Mais quel enseignement pour chacun de nous ? Appel à être comme ce lépreux, habité d'un désir immense au point de croire à l'impossible en espérant contre toute espérance que notre Dieu de tendresse peut nous rejoindre toujours et partout, au risque que cela fasse mal, même dans les replis les plus cachés de nos cœurs parfois si compliqués, jusqu'en nos maladies et autres lèpres intérieures ou non pouvant nous affecter ? Espérer être aussi en voie de guérison jusqu'en nos relations interpersonnelles peut-être pas toujours évidentes et iréniques ? Et quel autre enseignement sinon y voir encore une invitation à être comme Jésus, oui, comme Jésus ? Prétention ? Non, saint Paul lui-même nous y invite aujourd'hui en n'hésitant pas à affirmer : « prenez-moi pour modèle ; mon modèle à moi c'est le Christ ! ». Oui, chacun à notre façon, grâce à l'Esprit qui habite en nos cœurs, devrions être en quelque sorte Capax Dei pour reprendre une expression de saint Augustin, capables d'accueillir Dieu et son amour par l'autre, oui, capables comme Dieu, mais à notre mesure, de rejoindre l'autre, de le toucher en nous laissant toucher comme aux entrailles par lui, par ses blessures mais aussi ses beautés.

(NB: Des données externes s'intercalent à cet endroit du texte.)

Definition SLOT_BY_MEM_TYPE (m : MemType) : Slot :=
  match m with SEMANTIC => FACT | EPISODIC => EXEMPLAR | LESSON => PITFALL | PREFERENCE => STATIC_PREFIX end.

Definition slot_for (row : CandidateRow) : Slot :=
  if bool_decide (cr_status row = CANDIDATE) then CANDIDATE_NOTE else SLOT_BY_MEM_TYPE (cr_mem_type row).

(** ** Terms: [re.findall("[0-9a-z]+", text.lower())], each once *)

Definition term_char (c : Z) : bool := ((48 <=? c) && (c <=? 57)) || ((97 <=? c) && (c <=? 122)).

Fixpoint runs (cur : pystr) (s : pystr) : list pystr :=
  match s with
  | [] => match cur with [] => [] | _ => [rev cur] end
  | c :: s' =>
      if term_char c then runs (c :: cur) s'
      else match cur with [] => runs [] s' | _ => rev cur :: runs [] s' end
  end.

(** ** The composite score (hotpath/calibration.py) *)

(** [n / d] on integers: the quotient, rounded once. *)
Definition true_div (n : Z) (d : positive) : float :=
  let sf := match n with
            | 0 => S754_zero false
            | Zpos p => S754_finite false p 0
            | Zneg p => S754_finite true p 0
            end in
  SF2Prim (SFdiv FloatOps.prec FloatOps.emax sf (S754_finite false d 0)).

Record CalibratedSignals := mkCalibrated { cs_cos_sim : float; cs_q_value : float; cs_age_days : float; cs_validity : float }.

Definition calibrated_post_init (s : CalibratedSignals) : result exn CalibratedSignals :=
  check! within (-1) (cs_cos_sim s) 1 else ValueError in
  check! within 0 (cs_q_value s) 1 else ValueError in
  check! within 0 (cs_validity s) 1 else ValueError in
  check! negb (negb (isfinite (cs_age_days s)) || (cs_age_days s <? 0)%float) else ValueError in
  Ok s.

Section Score.
Context (powf : float → float → float).

Definition recency_weight (age_days half_life : float) : result exn float :=
  check! negb (negb (isfinite age_days) || (age_days <? 0)%float) else ValueError in
  check! negb (negb (isfinite half_life) || (half_life <=? 0)%float) else ValueError in
  Ok (powf 0.5 (age_days / half_life))%float.

Definition calibrated_score (s : CalibratedSignals) (cfg : ScoreConfig) : result exn float :=
  let! half_life := float_of_int (recency_half_life_days cfg) in
  let! recency := recency_weight (cs_age_days s) half_life in
  Ok (w_sim cfg * cs_cos_sim s + w_q cfg * cs_q_value s + w_recency cfg * recency + w_validity cfg * cs_validity s)%float.
End Score.

(** Age from [created_at] (a [timestamptz], hence aware), floored at 0. *)
Definition age_days (now_ms : Z) (created_at : datetime) : result exn float :=
  let created_ms := (true_div (dt_us created_at) 1000000 * 1000)%float in
  let! now := float_of_int now_ms in
  Ok (py_fmax 0 ((now - created_ms) / 86400000))%float.

(** ** The stage *)

Record CandidateSetResult := mkSetResult {
  sr_outcome_code : OutcomeCode;
  sr_slots : list ContextSlot;
  sr_top_score : option float;
  sr_injections : list InjectionRow;
}.

Definition set_outcome_code (anything_placed : bool) (abstentions : list OutcomeCode) : OutcomeCode :=
  if anything_placed then INJECTED
  else match abstentions with c :: _ => c | [] => EMPTY_RESULT end.

(** [CandidateStorePort]. *)
Record CandidateStore (E : Type) := mkStore {
  fetch_candidates : ProjectId → list MemoryId → Deadline E → port E (list CandidateRow);
  document_frequency : ProjectId → list pystr → Deadline E → port E (list (pystr * Z));
  corpus_size : ProjectId → Deadline E → port E Z;
}.
Arguments fetch_candidates {E}.
Arguments document_frequency {E}.
Arguments corpus_size {E}.

Section Assembly.
Context {E : Type} (lower : pystr → pystr) (sha256 : list Z → list Z) (powf : float → float → float)
        (monotonic_ms : port E float) (now_ms : port E Z) (store : CandidateStore E).

Definition query_terms (text : pystr) : list pystr := fromkeys (runs [] (lower text)).

Definition sha256_hex (data : list Z) : pystr := bytes_hex (sha256 data).

Definition ensure_time (d : Deadline E) : io E unit :=
  do x ← total_exceeded monotonic_ms d; if x then raise HAssemblyDeadline else ret tt.

Definition serve (d : Deadline E) (q : StoreQuery) : port E (answer q) :=
  match q with
  | FetchCandidates p ids => fetch_candidates store p ids d
  | DocumentFrequency p terms => document_frequency store p terms d
  | CorpusSize p => corpus_size store p d
  end.

(** [ensure_time], the read, and the two handlers around them. *)
Definition store_call (d : Deadline E) (q : StoreQuery) : io E (answer q) :=
  try (do _ ← ensure_time d; ask_store (serve d) q) except (λ e,
    match e with
    | HPoolDeadline => raise HAssemblyDeadline
    | HQueryCanceled =>
        do r ← remaining_ms monotonic_ms d;
        if (r <=? 0)%float then raise HAssemblyDeadline else raise HQueryCanceled
    | e => raise e
    end).

Definition shared_pct (frequencies : list (pystr * Z)) (corpus : Z) (term : pystr) : result exn float :=
  let! n := float_of_int (default 0 (dict_get frequencies term)) in
  let! c := float_of_int corpus in
  Ok (py_fmin (100 * n / c) 100)%float.

Definition shared_evidence (terms : list pystr) (frequencies : list (pystr * Z)) (corpus : Z) (row : CandidateRow)
  : result exn (MemoryId * RarityEvidence) :=
  let content_terms := query_terms (cr_content row) in
  let! shared := rmap (shared_pct frequencies corpus) (List.filter (λ t, bool_decide (t ∈ content_terms)) terms) in
  let! ev := rarity_post_init (mkRarity shared corpus) in
  Ok (cr_memory_id row, ev).

Definition no_evidence (corpus : Z) (row : CandidateRow) : result exn (MemoryId * RarityEvidence) :=
  let! ev := rarity_post_init (mkRarity [] corpus) in Ok (cr_memory_id row, ev).

Definition rarity_lookup (p : ProjectId) (query_text : pystr) (rows : list CandidateRow) (d : Deadline E)
  : io E (list (MemoryId * RarityEvidence)) :=
  let terms := query_terms query_text in
  do corpus ← store_call d (CorpusSize p);
  if (corpus <=? 0) || bool_decide (terms = []) then of_result (rmap (no_evidence corpus) rows)
  else
    do frequencies ← store_call d (DocumentFrequency p terms);
    of_result (rmap (shared_evidence terms frequencies corpus) rows).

Empathie, compassion, bienveillance et j'en passe pourraient alors être de bons outils pour commencer à rejoindre l'autre comme Jésus lui-même nous rejoint au cœur de nos blessures, dépressions et autres deuils mais aussi au cœur de nos joies et espérances les plus folles. Oui, comme le lépreux, cela mérite bien d'oser un acte de foi, d'oser donner, contre toute raison, notre confiance dont les blessures, blessures de confiance, sont sans doute les plus douloureuses et les plus difficiles à guérir. Oui, aujourd'hui, cela vaut la peine d'écouter sa Parole de Vie et de nous laisser toucher par elle au plus profond.